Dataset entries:
....
(* ===== verification/StateValidation.v ===== *)
(** * The validation of one order

    The model of [order/state/mod.rs] and [order/state/pools/mod.rs] of
    [crates/validation] and of the pool configuration store that they read
    ([contract_payloads/angstrom/mod.rs]), of the gas of an order
    ([order/sim/mod.rs], [order/sim/gas.rs], [order/mod.rs]) and of the task that
    validates one order ([order/order_validator.rs]): the signature, the rules,
    the lookup of the pool, the accounts and the gas. *)

From S2P Require Import Prelude Ray Orders Samples Subscribers TokenPricing Rules Accounts AccountsProps.
Open Scope Z_scope.

(** ** The pool configuration store *)

Record AngPoolConfigEntry := {
  pool_partial_key : Z;
  tick_spacing : Z;
  fee_in_e6 : Z;
  store_index : Z
}.

Record PoolKey := {
  currency0 : Address;
  currency1 : Address;
  pk_fee : Z;
  tickSpacing : Z;
  pk_hooks : Address
}.

(** Keccak over the ABI encoding of a pair of addresses and of a pool key. *)
Class PoolHasher : Type := {
  keccak_pair : Address -> Address -> B256;
  keccak_pool_key : PoolKey -> PoolId
}.

(** The entries by partial key. *)
Abbreviation AngstromPoolConfigStore := (gmap Z AngPoolConfigEntry) (only parsing).

Section store.
Context `{PH : PoolHasher}.
Implicit Types (s : AngstromPoolConfigStore).

(** Bytes 5 to 32 of the hash, its low 27 bytes. *)
Definition derive_store_key asset0 asset1 : Z := keccak_pair asset0 asset1 mod 2 ^ 216.

Definition get_entry s asset0 asset1 : option AngPoolConfigEntry :=
  s !! derive_store_key asset0 asset1.

Definition new_pool s asset0 asset1 (pool : AngPoolConfigEntry) : AngstromPoolConfigStore :=
  <[derive_store_key asset0 asset1 := pool]> s.

(** [if v.store_index > index { v.store_index -= 1 }]. *)
Definition close_gap (index : Z) (v : AngPoolConfigEntry) : AngPoolConfigEntry :=
  if index <? store_index v then
    {| pool_partial_key := pool_partial_key v; tick_spacing := tick_spacing v;
       fee_in_e6 := fee_in_e6 v; store_index := store_index v - 1 |}
  else v.

Definition remove_pair s asset0 asset1 : AngstromPoolConfigStore :=
  let key := derive_store_key asset0 asset1 in
  match s !! key with
  | None => s
  | Some entry => close_gap (store_index entry) <$> delete key s
  end.

(** [U24::from], which panics when the value does not fit. *)
Definition u24_from (v : Z) : outcome Z := if v <? 2 ^ 24 then Ret v else Panic.

(** [AngstromPoolsTracker::get_poolid]. *)
Definition get_poolid (angstrom_address : Address) s (addr1 addr2 : Address)
    : outcome (option PoolId) :=
  let '(addr1, addr2) := if addr2 <? addr1 then (addr2, addr1) else (addr1, addr2) in
  match get_entry s addr1 addr2 with
  | None => Ret None
  | Some entry =>
      fee ← u24_from (fee_in_e6 entry);
      Ret (Some (keccak_pool_key {| currency0 := addr1; currency1 := addr2; pk_fee := fee;
        tickSpacing := tick_spacing entry; pk_hooks := angstrom_address |}))
  end.

Definition fetch_pool_info_for_order {T} `{RawPoolOrder T} (angstrom_address : Address) s (o : T)
    : outcome (option UserOrderPoolInfo) :=
  id ← get_poolid angstrom_address s (token_in o) (token_out o);
  Ret (match id with
       | None => None
       | Some pool_id =>
           Some {| upi_pool_id := pool_id; upi_is_bid := raw_is_bid o; upi_token := token_in o |}
       end).

(** The indices of the store are the numbers below the count of its entries, each
    used once; the contract addresses the entries by them. *)
Definition dense s : Prop :=
  (forall k e, s !! k = Some e -> 0 <= store_index e < Z.of_nat (size s)) /\
  (forall k1 k2 e1 e2, s !! k1 = Some e1 -> s !! k2 = Some e2 ->
    store_index e1 = store_index e2 -> k1 = k2).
....
**Aim of the exercise:** The response has to match the records above word for word.

**Answer box:**
(* ===== verification/StateValidation.v ===== *)
(** * The validation of one order

    The model of [order/state/mod.rs] and [order/state/pools/mod.rs] of
    [crates/validation] and of the pool configuration store that they read
    ([contract_payloads/angstrom/mod.rs]), of the gas of an order
    ([order/sim/mod.rs], [order/sim/gas.rs], [order/mod.rs]) and of the task that
    validates one order ([order/order_validator.rs]): the signature, the rules,
    the lookup of the pool, the accounts and the gas. *)

From S2P Require Import Prelude Ray Orders Samples Subscribers TokenPricing Rules Accounts AccountsProps.
Open Scope Z_scope.

(** ** The pool configuration store *)

Record AngPoolConfigEntry := {
  pool_partial_key : Z;
  tick_spacing : Z;
  fee_in_e6 : Z;
  store_index : Z
}.

Record PoolKey := {
  currency0 : Address;
  currency1 : Address;
  pk_fee : Z;
  tickSpacing : Z;
  pk_hooks : Address
}.

(** Keccak over the ABI encoding of a pair of addresses and of a pool key. *)
Class PoolHasher : Type := {
  keccak_pair : Address -> Address -> B256;
  keccak_pool_key : PoolKey -> PoolId
}.

(** The entries by partial key. *)
Abbreviation AngstromPoolConfigStore := (gmap Z AngPoolConfigEntry) (only parsing).

Section store.
Context `{PH : PoolHasher}.
Implicit Types (s : AngstromPoolConfigStore).

(** Bytes 5 to 32 of the hash, its low 27 bytes. *)
Definition derive_store_key asset0 asset1 : Z := keccak_pair asset0 asset1 mod 2 ^ 216.

Definition get_entry s asset0 asset1 : option AngPoolConfigEntry :=
  s !! derive_store_key asset0 asset1.

Definition new_pool s asset0 asset1 (pool : AngPoolConfigEntry) : AngstromPoolConfigStore :=
  <[derive_store_key asset0 asset1 := pool]> s.

(** [if v.store_index > index { v.store_index -= 1 }]. *)
Definition close_gap (index : Z) (v : AngPoolConfigEntry) : AngPoolConfigEntry :=
  if index <? store_index v then
    {| pool_partial_key := pool_partial_key v; tick_spacing := tick_spacing v;
       fee_in_e6 := fee_in_e6 v; store_index := store_index v - 1 |}
  else v.

Definition remove_pair s asset0 asset1 : AngstromPoolConfigStore :=
  let key := derive_store_key asset0 asset1 in
  match s !! key with
  | None => s
  | Some entry => close_gap (store_index entry) <$> delete key s
  end.

(** [U24::from], which panics when the value does not fit. *)
Definition u24_from (v : Z) : outcome Z := if v <? 2 ^ 24 then Ret v else Panic.

(** [AngstromPoolsTracker::get_poolid]. *)
Definition get_poolid (angstrom_address : Address) s (addr1 addr2 : Address)
    : outcome (option PoolId) :=
  let '(addr1, addr2) := if addr2 <? addr1 then (addr2, addr1) else (addr1, addr2) in
  match get_entry s addr1 addr2 with
  | None => Ret None
  | Some entry =>
      fee ← u24_from (fee_in_e6 entry);
      Ret (Some (keccak_pool_key {| currency0 := addr1; currency1 := addr2; pk_fee := fee;
        tickSpacing := tick_spacing entry; pk_hooks := angstrom_address |}))
  end.

Definition fetch_pool_info_for_order {T} `{RawPoolOrder T} (angstrom_address : Address) s (o : T)
    : outcome (option UserOrderPoolInfo) :=
  id ← get_poolid angstrom_address s (token_in o) (token_out o);
  Ret (match id with
       | None => None
       | Some pool_id =>
           Some {| upi_pool_id := pool_id; upi_is_bid := raw_is_bid o; upi_token := token_in o |}
       end).

(** The indices of the store are the numbers below the count of its entries, each
    used once; the contract addresses the entries by them. *)
Definition dense s : Prop :=
  (forall k e, s !! k = Some e -> 0 <= store_index e < Z.of_nat (size s)) /\
  (forall k1 k2 e1 e2, s !! k1 = Some e1 -> s !! k2 = Some e2 ->
    store_index e1 = store_index e2 -> k1 = k2).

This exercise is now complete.